◆ DATASET ◆
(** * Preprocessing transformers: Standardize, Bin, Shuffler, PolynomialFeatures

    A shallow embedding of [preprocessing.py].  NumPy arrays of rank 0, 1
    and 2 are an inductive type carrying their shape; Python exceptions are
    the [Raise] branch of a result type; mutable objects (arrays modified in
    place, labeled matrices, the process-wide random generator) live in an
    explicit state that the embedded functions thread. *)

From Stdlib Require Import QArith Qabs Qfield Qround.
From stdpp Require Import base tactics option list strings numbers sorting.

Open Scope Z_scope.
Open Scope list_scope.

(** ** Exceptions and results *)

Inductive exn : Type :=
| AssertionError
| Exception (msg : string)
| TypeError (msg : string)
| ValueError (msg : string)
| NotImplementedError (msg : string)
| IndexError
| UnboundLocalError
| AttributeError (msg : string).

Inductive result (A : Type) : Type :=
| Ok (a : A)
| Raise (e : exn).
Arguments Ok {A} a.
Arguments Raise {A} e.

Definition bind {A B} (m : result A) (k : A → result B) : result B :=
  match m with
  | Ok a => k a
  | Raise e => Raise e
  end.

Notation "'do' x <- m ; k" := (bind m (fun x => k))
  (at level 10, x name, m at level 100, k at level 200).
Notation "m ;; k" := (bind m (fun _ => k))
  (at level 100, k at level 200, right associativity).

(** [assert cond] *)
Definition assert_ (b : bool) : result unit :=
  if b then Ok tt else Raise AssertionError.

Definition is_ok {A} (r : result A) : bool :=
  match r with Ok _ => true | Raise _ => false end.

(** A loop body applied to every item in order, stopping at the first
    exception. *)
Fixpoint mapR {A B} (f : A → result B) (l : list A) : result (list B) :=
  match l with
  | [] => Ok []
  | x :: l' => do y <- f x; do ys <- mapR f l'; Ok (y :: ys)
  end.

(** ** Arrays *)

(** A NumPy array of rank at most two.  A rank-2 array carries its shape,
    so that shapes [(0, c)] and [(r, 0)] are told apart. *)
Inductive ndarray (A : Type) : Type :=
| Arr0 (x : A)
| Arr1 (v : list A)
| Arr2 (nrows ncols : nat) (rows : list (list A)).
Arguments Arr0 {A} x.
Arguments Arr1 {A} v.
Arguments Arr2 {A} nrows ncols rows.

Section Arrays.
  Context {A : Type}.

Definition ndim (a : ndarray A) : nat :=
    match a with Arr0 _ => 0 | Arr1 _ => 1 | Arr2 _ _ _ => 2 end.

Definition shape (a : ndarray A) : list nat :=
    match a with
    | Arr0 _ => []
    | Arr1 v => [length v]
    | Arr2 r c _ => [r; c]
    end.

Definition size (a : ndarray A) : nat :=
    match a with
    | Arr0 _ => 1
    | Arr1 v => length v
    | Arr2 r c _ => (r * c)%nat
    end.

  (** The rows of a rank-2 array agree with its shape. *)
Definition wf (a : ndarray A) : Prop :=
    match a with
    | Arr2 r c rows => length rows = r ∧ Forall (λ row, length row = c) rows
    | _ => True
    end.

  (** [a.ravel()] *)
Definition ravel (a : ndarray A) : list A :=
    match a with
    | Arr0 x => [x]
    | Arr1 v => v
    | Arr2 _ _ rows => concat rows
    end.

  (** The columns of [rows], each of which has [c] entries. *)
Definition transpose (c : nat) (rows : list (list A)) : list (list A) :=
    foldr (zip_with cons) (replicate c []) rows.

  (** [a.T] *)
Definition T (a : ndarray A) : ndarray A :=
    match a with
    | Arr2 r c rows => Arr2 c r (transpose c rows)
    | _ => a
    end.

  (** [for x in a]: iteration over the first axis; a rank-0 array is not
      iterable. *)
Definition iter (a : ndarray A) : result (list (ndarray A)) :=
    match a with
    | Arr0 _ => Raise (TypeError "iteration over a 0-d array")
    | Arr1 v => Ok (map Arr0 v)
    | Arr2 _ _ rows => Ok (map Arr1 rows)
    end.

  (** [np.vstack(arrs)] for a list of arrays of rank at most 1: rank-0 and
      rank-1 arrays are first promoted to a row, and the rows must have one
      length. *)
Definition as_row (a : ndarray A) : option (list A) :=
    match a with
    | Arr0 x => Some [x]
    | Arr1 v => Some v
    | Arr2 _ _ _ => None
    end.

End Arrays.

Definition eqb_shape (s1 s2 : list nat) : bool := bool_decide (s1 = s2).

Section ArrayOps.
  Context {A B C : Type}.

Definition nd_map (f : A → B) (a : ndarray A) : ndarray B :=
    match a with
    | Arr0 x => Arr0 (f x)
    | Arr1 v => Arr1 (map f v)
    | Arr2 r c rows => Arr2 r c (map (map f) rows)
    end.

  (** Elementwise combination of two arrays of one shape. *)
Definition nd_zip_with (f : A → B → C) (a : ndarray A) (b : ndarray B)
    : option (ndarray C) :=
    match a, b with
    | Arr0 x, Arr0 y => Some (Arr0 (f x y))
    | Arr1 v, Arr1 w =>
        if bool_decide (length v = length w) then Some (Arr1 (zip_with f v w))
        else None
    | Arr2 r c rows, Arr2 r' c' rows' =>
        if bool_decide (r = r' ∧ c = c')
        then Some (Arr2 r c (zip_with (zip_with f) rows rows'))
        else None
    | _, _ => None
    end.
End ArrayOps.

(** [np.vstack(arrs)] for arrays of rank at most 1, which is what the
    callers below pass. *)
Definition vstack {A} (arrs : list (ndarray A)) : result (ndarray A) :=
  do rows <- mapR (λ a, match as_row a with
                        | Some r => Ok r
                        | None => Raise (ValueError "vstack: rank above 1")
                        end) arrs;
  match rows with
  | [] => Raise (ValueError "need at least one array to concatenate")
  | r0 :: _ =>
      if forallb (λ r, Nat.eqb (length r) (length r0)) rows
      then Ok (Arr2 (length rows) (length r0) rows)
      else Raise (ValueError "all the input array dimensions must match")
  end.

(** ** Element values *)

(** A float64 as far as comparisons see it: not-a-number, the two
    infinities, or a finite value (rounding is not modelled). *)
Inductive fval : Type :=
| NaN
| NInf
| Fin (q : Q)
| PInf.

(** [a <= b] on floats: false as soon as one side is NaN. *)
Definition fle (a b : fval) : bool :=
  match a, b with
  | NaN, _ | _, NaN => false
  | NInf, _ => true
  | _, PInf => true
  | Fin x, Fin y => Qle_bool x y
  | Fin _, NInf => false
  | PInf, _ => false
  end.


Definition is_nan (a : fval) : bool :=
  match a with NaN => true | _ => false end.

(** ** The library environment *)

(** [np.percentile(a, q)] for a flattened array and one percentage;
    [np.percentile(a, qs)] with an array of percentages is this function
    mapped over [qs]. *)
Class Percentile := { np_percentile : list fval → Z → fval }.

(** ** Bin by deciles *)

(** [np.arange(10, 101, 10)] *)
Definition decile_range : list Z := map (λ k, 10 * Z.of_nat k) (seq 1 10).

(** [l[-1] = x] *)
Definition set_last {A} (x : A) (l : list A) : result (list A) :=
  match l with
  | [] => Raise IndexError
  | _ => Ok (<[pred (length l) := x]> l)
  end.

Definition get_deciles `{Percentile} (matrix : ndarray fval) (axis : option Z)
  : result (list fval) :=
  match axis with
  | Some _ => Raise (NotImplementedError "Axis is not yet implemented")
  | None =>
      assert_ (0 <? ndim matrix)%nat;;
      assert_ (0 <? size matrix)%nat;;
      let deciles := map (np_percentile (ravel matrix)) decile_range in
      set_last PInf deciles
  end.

◆ YOUR ASSIGNMENT ◆
Write out every record, exactly as written.

◆ PROBLEM SOLUTION ◆
(** * Preprocessing transformers: Standardize, Bin, Shuffler, PolynomialFeatures

    A shallow embedding of [preprocessing.py].  NumPy arrays of rank 0, 1
    and 2 are an inductive type carrying their shape; Python exceptions are
    the [Raise] branch of a result type; mutable objects (arrays modified in
    place, labeled matrices, the process-wide random generator) live in an
    explicit state that the embedded functions thread. *)

From Stdlib Require Import QArith Qabs Qfield Qround.
From stdpp Require Import base tactics option list strings numbers sorting.

Open Scope Z_scope.
Open Scope list_scope.

(** ** Exceptions and results *)

Inductive exn : Type :=
| AssertionError
| Exception (msg : string)
| TypeError (msg : string)
| ValueError (msg : string)
| NotImplementedError (msg : string)
| IndexError
| UnboundLocalError
| AttributeError (msg : string).

Inductive result (A : Type) : Type :=
| Ok (a : A)
| Raise (e : exn).
Arguments Ok {A} a.
Arguments Raise {A} e.

Definition bind {A B} (m : result A) (k : A → result B) : result B :=
  match m with
  | Ok a => k a
  | Raise e => Raise e
  end.

Notation "'do' x <- m ; k" := (bind m (fun x => k))
  (at level 10, x name, m at level 100, k at level 200).
Notation "m ;; k" := (bind m (fun _ => k))
  (at level 100, k at level 200, right associativity).

(** [assert cond] *)
Definition assert_ (b : bool) : result unit :=
  if b then Ok tt else Raise AssertionError.

Definition is_ok {A} (r : result A) : bool :=
  match r with Ok _ => true | Raise _ => false end.

(** A loop body applied to every item in order, stopping at the first
    exception. *)
Fixpoint mapR {A B} (f : A → result B) (l : list A) : result (list B) :=
  match l with
  | [] => Ok []
  | x :: l' => do y <- f x; do ys <- mapR f l'; Ok (y :: ys)
  end.

(** ** Arrays *)

(** A NumPy array of rank at most two.  A rank-2 array carries its shape,
    so that shapes [(0, c)] and [(r, 0)] are told apart. *)
Inductive ndarray (A : Type) : Type :=
| Arr0 (x : A)
| Arr1 (v : list A)
| Arr2 (nrows ncols : nat) (rows : list (list A)).
Arguments Arr0 {A} x.
Arguments Arr1 {A} v.
Arguments Arr2 {A} nrows ncols rows.

Section Arrays.
  Context {A : Type}.

Definition ndim (a : ndarray A) : nat :=
    match a with Arr0 _ => 0 | Arr1 _ => 1 | Arr2 _ _ _ => 2 end.

Definition shape (a : ndarray A) : list nat :=
    match a with
    | Arr0 _ => []
    | Arr1 v => [length v]
    | Arr2 r c _ => [r; c]
    end.

Definition size (a : ndarray A) : nat :=
    match a with
    | Arr0 _ => 1
    | Arr1 v => length v
    | Arr2 r c _ => (r * c)%nat
    end.

  (** The rows of a rank-2 array agree with its shape. *)
Definition wf (a : ndarray A) : Prop :=
    match a with
    | Arr2 r c rows => length rows = r ∧ Forall (λ row, length row = c) rows
    | _ => True
    end.

  (** [a.ravel()] *)
Definition ravel (a : ndarray A) : list A :=
    match a with
    | Arr0 x => [x]
    | Arr1 v => v
    | Arr2 _ _ rows => concat rows
    end.

  (** The columns of [rows], each of which has [c] entries. *)
Definition transpose (c : nat) (rows : list (list A)) : list (list A) :=
    foldr (zip_with cons) (replicate c []) rows.

  (** [a.T] *)
Definition T (a : ndarray A) : ndarray A :=
    match a with
    | Arr2 r c rows => Arr2 c r (transpose c rows)
    | _ => a
    end.

  (** [for x in a]: iteration over the first axis; a rank-0 array is not
      iterable. *)
Definition iter (a : ndarray A) : result (list (ndarray A)) :=
    match a with
    | Arr0 _ => Raise (TypeError "iteration over a 0-d array")
    | Arr1 v => Ok (map Arr0 v)
    | Arr2 _ _ rows => Ok (map Arr1 rows)
    end.

  (** [np.vstack(arrs)] for a list of arrays of rank at most 1: rank-0 and
      rank-1 arrays are first promoted to a row, and the rows must have one
      length. *)
Definition as_row (a : ndarray A) : option (list A) :=
    match a with
    | Arr0 x => Some [x]
    | Arr1 v => Some v
    | Arr2 _ _ _ => None
    end.

End Arrays.

Definition eqb_shape (s1 s2 : list nat) : bool := bool_decide (s1 = s2).

Section ArrayOps.
  Context {A B C : Type}.

Definition nd_map (f : A → B) (a : ndarray A) : ndarray B :=
    match a with
    | Arr0 x => Arr0 (f x)
    | Arr1 v => Arr1 (map f v)
    | Arr2 r c rows => Arr2 r c (map (map f) rows)
    end.

  (** Elementwise combination of two arrays of one shape. *)
Definition nd_zip_with (f : A → B → C) (a : ndarray A) (b : ndarray B)
    : option (ndarray C) :=
    match a, b with
    | Arr0 x, Arr0 y => Some (Arr0 (f x y))
    | Arr1 v, Arr1 w =>
        if bool_decide (length v = length w) then Some (Arr1 (zip_with f v w))
        else None
    | Arr2 r c rows, Arr2 r' c' rows' =>
        if bool_decide (r = r' ∧ c = c')
        then Some (Arr2 r c (zip_with (zip_with f) rows rows'))
        else None
    | _, _ => None
    end.
End ArrayOps.

(** [np.vstack(arrs)] for arrays of rank at most 1, which is what the
    callers below pass. *)
Definition vstack {A} (arrs : list (ndarray A)) : result (ndarray A) :=
  do rows <- mapR (λ a, match as_row a with
                        | Some r => Ok r
                        | None => Raise (ValueError "vstack: rank above 1")
                        end) arrs;
  match rows with
  | [] => Raise (ValueError "need at least one array to concatenate")
  | r0 :: _ =>
      if forallb (λ r, Nat.eqb (length r) (length r0)) rows
      then Ok (Arr2 (length rows) (length r0) rows)
      else Raise (ValueError "all the input array dimensions must match")
  end.

(** ** Element values *)

(** A float64 as far as comparisons see it: not-a-number, the two
    infinities, or a finite value (rounding is not modelled). *)
Inductive fval : Type :=
| NaN
| NInf
| Fin (q : Q)
| PInf.

(** [a <= b] on floats: false as soon as one side is NaN. *)
Definition fle (a b : fval) : bool :=
  match a, b with
  | NaN, _ | _, NaN => false
  | NInf, _ => true
  | _, PInf => true
  | Fin x, Fin y => Qle_bool x y
  | Fin _, NInf => false
  | PInf, _ => false
  end.


Definition is_nan (a : fval) : bool :=
  match a with NaN => true | _ => false end.

(** ** The library environment *)

(** [np.percentile(a, q)] for a flattened array and one percentage;
    [np.percentile(a, qs)] with an array of percentages is this function
    mapped over [qs]. *)
Class Percentile := { np_percentile : list fval → Z → fval }.

(** ** Bin by deciles *)

(** [np.arange(10, 101, 10)] *)
Definition decile_range : list Z := map (λ k, 10 * Z.of_nat k) (seq 1 10).

(** [l[-1] = x] *)
Definition set_last {A} (x : A) (l : list A) : result (list A) :=
  match l with
  | [] => Raise IndexError
  | _ => Ok (<[pred (length l) := x]> l)
  end.

Definition get_deciles `{Percentile} (matrix : ndarray fval) (axis : option Z)
  : result (list fval) :=
  match axis with
  | Some _ => Raise (NotImplementedError "Axis is not yet implemented")
  | None =>
      assert_ (0 <? ndim matrix)%nat;;
      assert_ (0 <? size matrix)%nat;;
      let deciles := map (np_percentile (ravel matrix)) decile_range in
      set_last PInf deciles
  end.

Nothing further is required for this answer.